Voto: 
8.0 / 10
Autore: 
Marcello Zinno
Etichetta: 
Lion Music/Frontiers
Anno: 
2009
Line-Up: 

:
- Erik Skoglund - voce
- Henrik von Harten - chitarra
- Mårten Bergkvist - chitarra, synth
- Mattias Axelsson - batteria
- Mikael Mangs Edwardsson - basso


Tracklist: 

:
1. State of Lacuna
2. Once Divine
3. Our Floods
4. Benandanti
5. Flow
6. The Lucid
7. Red

Miosis

Albedo Adaptation

Colpo secco per la Lion Music che intende presenziare la scena alternative/prog e si accaparra questa ottima uscita dei Miosis, giovane band svedese musicalmente distante anni luce dal proprio Paese natale. Infatti l’album Albedo Adaptation è sicuramente controverso in quanto a genere: come una macchia di vino lascia un alone di Prog Metal che è davvero duro a mandar via, se non fosse per un’intesa vocale ed armonica che strizza l’occhio all’alternative più concettualistico e dark; ma se dovessimo dare retta al suono, alla cadenza del rullante nonché al suo attraversare stadi di autocontemplazione che lasciano la sei corde in balia del suo destino, dovremo essere ben allerta nel non catalogare il sound dei Moisis al pari di una innovativa Prog Metal band (Pain Of Salvation).
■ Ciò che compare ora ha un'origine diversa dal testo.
Definition dialog_ok (p : PendingPermission) : Prop :=
  is_Some (permission_lines p) ∧ ∃ z, represents z (pm_edit_buffer p) (pm_edit_cursor p).

Record good (a : App) : Prop := {
  gd_input : ascii_text (a_input a) = true;
  gd_cursor : a_cursor_pos a ≤ String.length (a_input a);
  gd_history : all_ascii (a_input_history a);
  gd_index : ∀ i, a_history_index a = Some i → i < length (a_input_history a);
  gd_items : all_ascii (items (a_completion_state a));
  gd_offset : popup_offset (a_completion_state a) ≤ length (items (a_completion_state a)) ∧
              selected_index (a_completion_state a) ≤ length (items (a_completion_state a));
  gd_ghost : ∀ g, ghost_text (a_completion_state a) = Some g → ascii_text g = true;
  gd_cache : Forall (λ c, ascii_text (cc_name c) = true) (a_command_cache a);
  gd_session : ∀ sid, a_session_id a = Some sid → short_id sid;
  gd_dialog : ∀ p, a_pending_permission a = Some p → dialog_ok p;
  gd_fingerprint : ∀ p, a_pending_fingerprint a = Some p → is_Some (fingerprint_lines p)
}.

(** What the invariant is about. *)
Definition core (a : App) :=
  (a_input a, a_cursor_pos a, a_input_history a, a_history_index a, a_completion_state a, a_command_cache a, a_session_id a,
   a_pending_permission a, a_pending_fingerprint a).

Lemma good_core (a a' : App) : core a' = core a → good a → good a'.
Proof. destruct a, a'. intros E []. unfold core in E. simplify_eq/=. by split. Qed.

Lemma good_completion (c : CompletionState) (a : App) :
  all_ascii (items c) → popup_offset c ≤ length (items c) ∧ selected_index c ≤ length (items c) → (∀ g, ghost_text c = Some g → ascii_text g = true) → good a →
  good (with_completion_state c a).
Proof. intros ? ? ? []. by split. Qed.

Lemma good_line (s : string) (n : nat) (a : App) :
  ascii_text s = true → n ≤ String.length s → good a → good (with_input s n a).
Proof. intros ? ? []. by split. Qed.

Lemma good_dialog (m : AppMode) (p : option PendingPermission) (a : App) :
  (∀ q, p = Some q → dialog_ok q) → good a → good (with_permission m p a).
Proof. intros ? []. by split. Qed.

(** * Completion *)

Lemma detect_trigger_total (a : App) : good a → is_Some (detect_trigger (a_input a) (a_cursor_pos a)).
Proof.
  intros [H1 H2 _ _ _ _ _ _ _ _ _]. unfold detect_trigger. rewrite ascii_slice_to by (done || lia). case_match; by eexists.
Qed.

Lemma search_cached (query : string) (n : nat) (cache : CommandCache) (P : CachedCommand → Prop) :
  Forall P cache → Forall P (cache_search query n cache).
Proof.
  intros H. unfold cache_search. case_decide; [by apply Forall_take|]. apply Forall_forall.
  intros c (name & _ & Hf)%list_elem_of_omap. unfold find_by_name in Hf.
  apply head_Some_elem_of, list_elem_of_filter in Hf as [_ Hf]. by eapply Forall_forall in H.
Qed.

Lemma head_ascii (l : list string) (g : string) : all_ascii l → head l = Some g → ascii_text g = true.
Proof. intros H Hg. apply head_Some_elem_of in Hg. by eapply Forall_forall in H. Qed.

Lemma update_good (a : App) : good a → ∃ a', update_completion_state a = Some a' ∧ good a'.
Proof.
  intros H. unfold update_completion_state. destruct (detect_trigger_total a H) as [trigger ->]. simpl. eexists. split; [done|].
  assert (∀ kind query, good (fetch_completion kind query a)) as Hf.
  { intros kind query. pose proof H as [? ? ? ? Hi Ho ? ? ? ? ?]. apply good_completion; simpl; [done..| |by apply (good_core a)].
    intros g. by apply head_ascii. }
  destruct trigger as [[query|query forced|query|cmd]|]; [|apply Hf..| |].
  - set (found := cc_name <$> cache_search query 50 (a_command_cache a)).
    assert (all_ascii found) as Ha by (apply Forall_fmap, search_cached; apply H).
    apply good_completion; simpl; [done|split; lia| |done]. intros g. by apply head_ascii.
  - destruct H. by apply good_completion.
  - by apply good_completion; simpl; [|split; lia|..].
Qed.

(** * Keys *)

Definition safe (t : option Tui) : Prop := ∃ t', t = Some t' ∧ good (t_app t').

Lemma safe_some (t : Tui) : good (t_app t) → safe (Some t).
Proof. intros H. by exists t. Qed.

Lemma safe_in_app (f : App → App) (t : Tui) : good (f (t_app t)) → safe (Some (in_app f t)).
Proof. intros H. by apply (safe_some (in_app f t)). Qed.

Lemma safe_opt (f : App → option App) (t : Tui) : (∃ a', f (t_app t) = Some a' ∧ good a') → safe (in_app_opt f t).
Proof. intros (a' & H & Hg). unfold in_app_opt. rewrite H. by eexists. Qed.

(** The state changes only where the invariant says nothing. *)
Ltac same_core := match goal with H : good ?a |- good _ => apply (good_core a); [reflexivity|exact H] end.

Lemma floor_boundary_id (n : nat) (s : string) : is_char_boundary n s = true → floor_boundary n s = n.
Proof. intros H. destruct n; simpl; [done|]. by rewrite H. Qed.

Lemma replace_good (text : string) (a : App) :
  ascii_text text = true → good a → ∃ a', replace_token text a = Some a' ∧ good a'.
Proof.
  intros Ht H. pose proof H as [H1 H2 _ _ _ _ _ _ _ _ _]. unfold replace_token. cbn zeta.
  rewrite Nat.min_l, floor_boundary_id by (done || by apply ascii_boundary).
  set (s := a_input a) in *. set (pos := a_cursor_pos a) in *.
  pose proof (token_start_le (str_take pos s)) as Hs. rewrite str_take_length in Hs by done.
  set (start := token_start (str_take pos s)) in *. clearbody start.
  set (stop := match find is_whitespace (str_drop pos s) with None => _ | Some i => _ end).
  assert (pos ≤ stop ≤ String.length s) as Hstop.
  { subst stop. destruct (find is_whitespace (str_drop pos s)) as [i|] eqn:E; [|lia].
    apply find_le in E. rewrite str_drop_length in E. lia. }
  clearbody stop. unfold replace_range. rewrite (proj2 (Nat.leb_le start stop)), !ascii_boundary by (done || lia). simpl.
  eexists. split; [done|]. apply good_line; [| |done].
  - by rewrite !ascii_app, Ht, (proj1 (ascii_take_drop start s H1)), (proj2 (ascii_take_drop stop s H1)).
  - rewrite !string_length_app, str_take_length by lia. lia.
Qed.

Lemma accept_good (text : string) (a : App) :
  ascii_text text = true → good a → ∃ a', accept_completion text a = Some a' ∧ good a'.
Proof.
  intros Ht H. unfold accept_completion. destruct (detect_trigger_total a H) as [trigger ->]. cbn [mbind option_bind].
  match goal with |- context [replace_token ?r a] => destruct (replace_good r a) as (a1 & -> & H1) end; [|done|by apply update_good].
  destruct trigger as [[query|query []|query|cmd]|]; rewrite !ascii_app, Ht; done.
Qed.

Lemma type_good (c : string) (a : App) : is_ascii_char c = true → good a → ∃ a', type_char c a = Some a' ∧ good a'.
Proof.
  intros Hc H. pose proof H as [H1 H2 _ _ _ _ _ _ _ _ _]. unfold type_char, str_insert. rewrite ascii_boundary by done. simpl.
  destruct c as [|b [|]]; [done| |done]. apply update_good, good_line; [| |done].
  - rewrite !ascii_app. destruct (ascii_take_drop (a_cursor_pos a) (a_input a) H1) as [-> ->]. simpl in *. by rewrite Hc.
  - rewrite !string_length_app, str_take_length, str_drop_length by done. simpl. lia.
Qed.

Lemma backspace_good (a : App) : good a → ∃ a', backspace a = Some a' ∧ good a'.
Proof.
  intros H. pose proof H as [H1 H2 _ _ _ _ _ _ _ _ _]. unfold backspace. destruct (a_cursor_pos a) as [|p]; [by apply update_good|].
  unfold str_remove. rewrite ascii_boundary by (done || lia). pose proof (str_drop_length p (a_input a)) as Hl.
  destruct (ascii_take_drop p (a_input a) H1) as [Ht Hd].
  destruct (ascii_chars (str_drop p (a_input a))) as [Hr|Hr]; [|congruence].
  destruct (chars (str_drop p (a_input a))) as [|c rest] eqn:E.
  - rewrite <- (text_of_chars (str_drop p (a_input a))), E in Hl. simpl in Hl. lia.
  - simpl in Hr |- *. apply update_good, good_line; [| |done].
    + by rewrite ascii_app, Ht.
    + rewrite string_length_app, str_take_length by lia. lia.
Qed.

Lemma recall_good (i : nat) (a : App) : i < length (a_input_history a) → good a → ∃ a', recall i a = Some a' ∧ good a'.
Proof.
  intros Hi H. unfold recall. destruct (lookup_lt_is_Some_2 _ _ Hi) as [line E]. rewrite E. simpl. eexists. split; [done|].
  pose proof H as [H1 H2 H3 H4 H5 H6 H7 H8 H9 H10 H11]. apply good_line; [by eapply Forall_lookup_1 in H3|done|].
  split; simpl; try done. by intros ? [= <-].
Qed.

Lemma history_good (a : App) :
  good a → (∃ a', history_up a = Some a' ∧ good a') ∧ ∃ a', history_down a = Some a' ∧ good a'.
Proof.
  intros H. pose proof H as [H1 H2 H3 H4 H5 H6 H7 H8 H9 H10 H11]. split.
  - unfold history_up. case_decide as He; [by eexists|]. apply recall_good; [|done].
    destruct (a_input_history a); [done|]. destruct (a_history_index a); simpl; lia.
  - unfold history_down. destruct (a_history_index a) as [[|i]|] eqn:E; [| |by eexists].
    + eexists. split; [done|]. apply good_line; [done..|]. by split.
    + apply recall_good; [|done]. specialize (H4 _ eq_refl). lia.
Qed.

Lemma command_good (trimmed body : string) (t : Tui) : good (t_app t) → good (t_app (run_command trimmed body t)).
Proof. intros H. unfold run_command. destruct (split_once_ws _ _). repeat case_match; same_core. Qed.

Lemma submit_good (t : Tui) : good (t_app t) → good (t_app (submit_line t)).
Proof.
  intros H. unfold submit_line, submit_input. case_decide; [done|].
  match goal with |- context [mkTui ?x (t_sent t)] => set (a := x) end.
  assert (good a) as Ha.
  { pose proof H as [H1 H2 H3 H4 H5 H6 H7 H8 H9 H10 H11]. split; simpl; try done. constructor; [done|]. by apply Forall_take. }
  clearbody a. case_decide; [same_core|]. destruct (strip_prefix _ _); [|same_core].
  eapply good_core; [|apply (command_good (trim (a_input (t_app t))) s (mkTui a (t_sent t))), Ha]. done.
Qed.

(** A key that types an ASCII character, if any. *)
Definition ascii_key (code : KeyCode) : Prop := match code with KChar c => is_ascii_char c = true | _ => True end.

Lemma edit_key_good (key : KeyEvent) (t : Tui) : ascii_key (ke_code key) → good (t_app t) → safe (edit_key key t).
Proof.
  intros Hk H. assert (safe (Some t)) as Hn by by apply safe_some.
  destruct key as [code ctrl shift]. unfold edit_key. cbn [ke_code ke_ctrl ke_shift] in *.
  destruct code; try done.
  - by apply safe_opt, type_good.
  - by apply safe_some, submit_good.
  - by apply safe_opt, backspace_good.
  - repeat case_match; try (apply safe_in_app; unfold select_prev_tool; try case_decide; same_core). by apply safe_opt, history_good.
  - repeat case_match; try (apply safe_in_app; unfold select_next_tool; try case_decide; same_core). by apply safe_opt, history_good.
  - apply safe_in_app, good_line; [apply H| |done]. pose proof (gd_cursor _ H). lia.
  - apply safe_in_app, good_line; [apply H|lia|done].
  - apply safe_in_app. case_match; same_core.
  - apply safe_in_app. case_match; same_core.
  - case_match; [apply safe_in_app; same_core|done].
Qed.

Lemma select_good (i : nat) (a : App) : i < length (items (a_completion_state a)) → good a → good (select_item i a).
Proof.
  intros Hi H. pose proof H as [H1 H2 H3 H4 H5 H6 H7 H8 H9 H10 H11]. apply good_completion; cbn; [done| | |done].
  - unfold COMPLETION_VISIBLE_COUNT. repeat case_match; simpl; lia.
  - intros g Hg. by eapply Forall_lookup_1 in H5.
Qed.

Lemma completion_key_good (code : KeyCode) (a : App) :
  good a → good (handle_completion_key code a).1 ∧
    ∀ text, (handle_completion_key code a).2 = ActionAccept text → ascii_text text = true.
Proof.
  intros H. pose proof H as [H1 H2 H3 H4 H5 H6 H7 H8 H9 H10 H11].
  assert (∀ b, good (set_popup b a)) as Hp by by intros b; apply good_completion.
  unfold handle_completion_key. destruct code, (popup_visible (a_completion_state a)); try (by split); cbn [fst snd].
  - split; [apply Hp|]. intros text. case_decide; [done|]. intros [= <-].
    destruct (items _ !! _) as [text|] eqn:E; [|done]. by eapply Forall_lookup_1 in H5.
  - split; [|done]. case_decide as He; [done|]. apply select_good; [|done].
    destruct (items (a_completion_state a)); [done|]. case_decide; simpl in *; lia.
  - split; [|done]. case_decide as He; [done|]. apply select_good; [|done].
    apply Nat.mod_upper_bound. by destruct (items (a_completion_state a)).
Qed.

Lemma input_key_good (key : KeyEvent) (t : Tui) : ascii_key (ke_code key) → good (t_app t) → safe (handle_input_key key t).
Proof.
  intros Hk H. unfold handle_input_key. destruct (completion_key_good (ke_code key) (t_app t) H) as [Ha Ht].
  destruct (handle_completion_key _ _) as [a [|text|]]; cbn [fst snd] in *.
  - by apply edit_key_good.
  - apply safe_opt, accept_good; [by apply Ht|done].
  - by apply safe_some.
Qed.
In realtà si nota che la “mezza” etichetta rock sta ai Miosis come una bestemmia in un luogo sacro, ma la natura alternative (così come quella avant-garde) è sicuramente prevalente ed al pari di una membrana degli Ephrat imbizzarrita, si agita e saltella tra una definizione e l’altra prendendo possesso della propria anima lungo i minuti d’ascolto che scorrono. Meno heavy dei Bokor, meno estremi degli Opeth pur al pari di entrambi per carisma creativo, è innegabile il loro accostamento a Tool/A Perfect Circle in quanto ad idee ed arrangiamenti benché in alcune scelte sonore (effetti in primis) sono accostabili al “Petrucci & Portnoy sound” dell’epoca recente (si legga Six Degrees of Inner Turbulence), ma pur sempre con una verve del tutto propria. 
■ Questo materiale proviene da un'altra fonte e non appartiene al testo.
Lemma create_worktree_ok (now : Z) (id name path branch repo_id : string) (script : option string) (d : DaemonDb) :
  repos_ok d → repos_ok (create_worktree now id name path branch repo_id script d).1.
Proof.
  intros Hd. unfold create_worktree. destruct (db_worktrees d !! id) eqn:Ei; [done|].
  destruct (head _) eqn:Ep; [done|]. destruct (db_repos d !! repo_id) as [r|] eqn:Er; [|done].
  assert (∀ i w, db_worktrees d !! i = Some w → wt_path w ≠ path) as Hp.
  { intros i w Hw. eapply (head_filter_None (λ w, wt_path w = path)); [exact Ep|]. apply elem_of_rows. by exists i. }
  destruct Hd as [H1 H2 H3 H4 H5]. split; cbn; try done.
  - intros i w [[<- <-]|[_ Hw]]%lookup_insert_Some; [|by apply H3]. split; [done|]. simpl. by rewrite Er.
  - intros i1 i2 w1 w2 [[<- <-]|[Hn1 Hr1]]%lookup_insert_Some [[<- <-]|[Hn2 Hr2]]%lookup_insert_Some Heq; simpl in Heq; try done.
    + exfalso. by eapply Hp.
    + exfalso. eapply Hp; [exact Hr1|done].
    + by eapply H4.
  - intros sid s w Hs Hw. destruct (decide (w = id)) as [->|]; [rewrite lookup_insert_eq; by eexists|].
    rewrite lookup_insert_ne by done. by eapply H5.
Qed.

Lemma remove_worktree_ok (id : string) (d : DaemonDb) : repos_ok d → repos_ok (remove_worktree id d).1.
Proof.
  intros [H1 H2 H3 H4 H5]. split; cbn; try done.
  - intros i w [_ Hw]%lookup_delete_Some. by apply H3.
  - intros i1 i2 w1 w2 [_ Hw1]%lookup_delete_Some [_ Hw2]%lookup_delete_Some. by apply H4.
  - intros sid s w Hs Hw. rewrite lookup_fmap in Hs. destruct (db_sessions d !! sid) as [s0|] eqn:E; simplify_eq/=.
    apply cleared_bound in Hw as [Hw Hg]. apply bool_decide_eq_false in Hg. rewrite lookup_delete_ne by congruence. by eapply H5.
Qed.

Lemma touched_row (now : Z) (id i : string) (w : Worktree) (d : DaemonDb) :
  db_worktrees (touch_worktree now id d) !! i = Some w →
  ∃ w0, db_worktrees d !! i = Some w0 ∧ wt_id w0 = wt_id w ∧ wt_path w0 = wt_path w ∧ wt_repo_id w0 = wt_repo_id w.
Proof.
  simpl. rewrite lookup_alter. case_decide; subst; [|by eauto]. destruct (db_worktrees d !! i); intros [= <-]. by eexists.
Qed.

Lemma touch_worktree_ok (now : Z) (id : string) (d : DaemonDb) : repos_ok d → repos_ok (touch_worktree now id d).
Proof.
  intros [H1 H2 H3 H4 H5]. split; try done.
  - intros i w (w0 & Hw & <- & _ & <-)%touched_row. by apply H3.
  - intros i1 i2 w1 w2 (v1 & E1 & _ & P1 & _)%touched_row (v2 & E2 & _ & P2 & _)%touched_row Heq.
    eapply H4; [exact E1|exact E2|congruence].
  - intros sid s w Hs Hw. destruct (H5 sid s w Hs Hw) as [row Hrow]. simpl. rewrite lookup_alter. case_decide; subst; rewrite Hrow; by eexists.
Qed.

Lemma bind_session_ok (now : Z) (sid w : string) (d : DaemonDb) :
  is_Some (db_worktrees d !! w) → repos_ok d → repos_ok (bind_session_to_worktree now sid w d).
Proof.
  intros Hw [H1 H2 H3 H4 H5]. split; cbn; try done. intros i s v Hs Hv. rewrite lookup_alter in Hs. case_decide; [|by eapply H5].
  subst. destruct (db_sessions d !! i); simplify_eq/=. done.
Qed.

(** * Counting *)

(** The counts of the grouped query are those of the single ones. *)
Lemma counts_agree (repo_id : string) (d : DaemonDb) :
  default 0%Z (count_worktrees_by_repo d !! repo_id) = count_worktrees_for_repo repo_id d.
Proof.
  unfold count_worktrees_by_repo, count_worktrees_for_repo, worktrees_of_repo, worktree_rows. rewrite lookup_fmap.
  generalize (db_worktrees d). clear d. intros m.
  set (f := λ (_ : string) w counts, partial_alter (λ c, Some (default 0 c + 1)%Z) (wt_repo_id w) counts).
  assert (default 0%Z (map_fold f ∅ m !! repo_id) = Z.of_nat (length (filter (λ w, wt_repo_id w = repo_id) (map_to_list m).*2))) as H.
  { rewrite map_fold_foldr. generalize (map_to_list m). intros l. induction l as [|[k w] l IH]; [done|]. simpl.
    unfold f at 1. rewrite filter_cons, lookup_partial_alter. case_decide as Hd; [subst|].
    - simpl in *. rewrite IH. change (list_fmap _ _ snd l) with (l.*2). lia.
    - done. }
  destruct (map_fold f ∅ m !! repo_id) as [c|]; simpl in *; [by rewrite H|]. by rewrite <- H.
Qed.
Come una creatura intricata e complessa di meshugghiana memoria ma cupa ed arida come gli Isis insegnano, l’album scorre coeso ed oscuro, difficile immaginare una dimensione, sia spaziale che temporale, separatrice tra un brano e l’altro. Our Floods mantiene una carica groove con quel suo riff portante che non riesce a stancare (e che ricorda quello finale di Seabeast dei Mastodon pur arricchito da mille attenzioni sperimentali), mentre Benandanti finalmente mette in mostra la coesione di suoni e tempi tra la parte ritmica e quella melodica rischiando di sfiorare le opere dei Tool di Keenan. Flour è l’ennesima conferma che siamo lontani anni luce dal “Gothenburg sound” delle band conterranee e pur non aggiungendo nulla favorisce quel pathos che solo con The Lucid emerge grazie ad un Erik Skoglund davvero ispirato, talvolta secco e diretto, altre volte intimista e seducente, mentre il basso sembra strizzare gli occhi a Ryan Martinie (Mudvayne).  

L’andatura cadenzata regala un forte senso di appartenenza ad Albedo Adaptation, sicuramente un album culto per il genere e per gli adepti delle band suddette, nonché una goccia di profumo depressive che stupisce in uno scenario internazionale spesso dominato da uscite discografiche futili e inodore.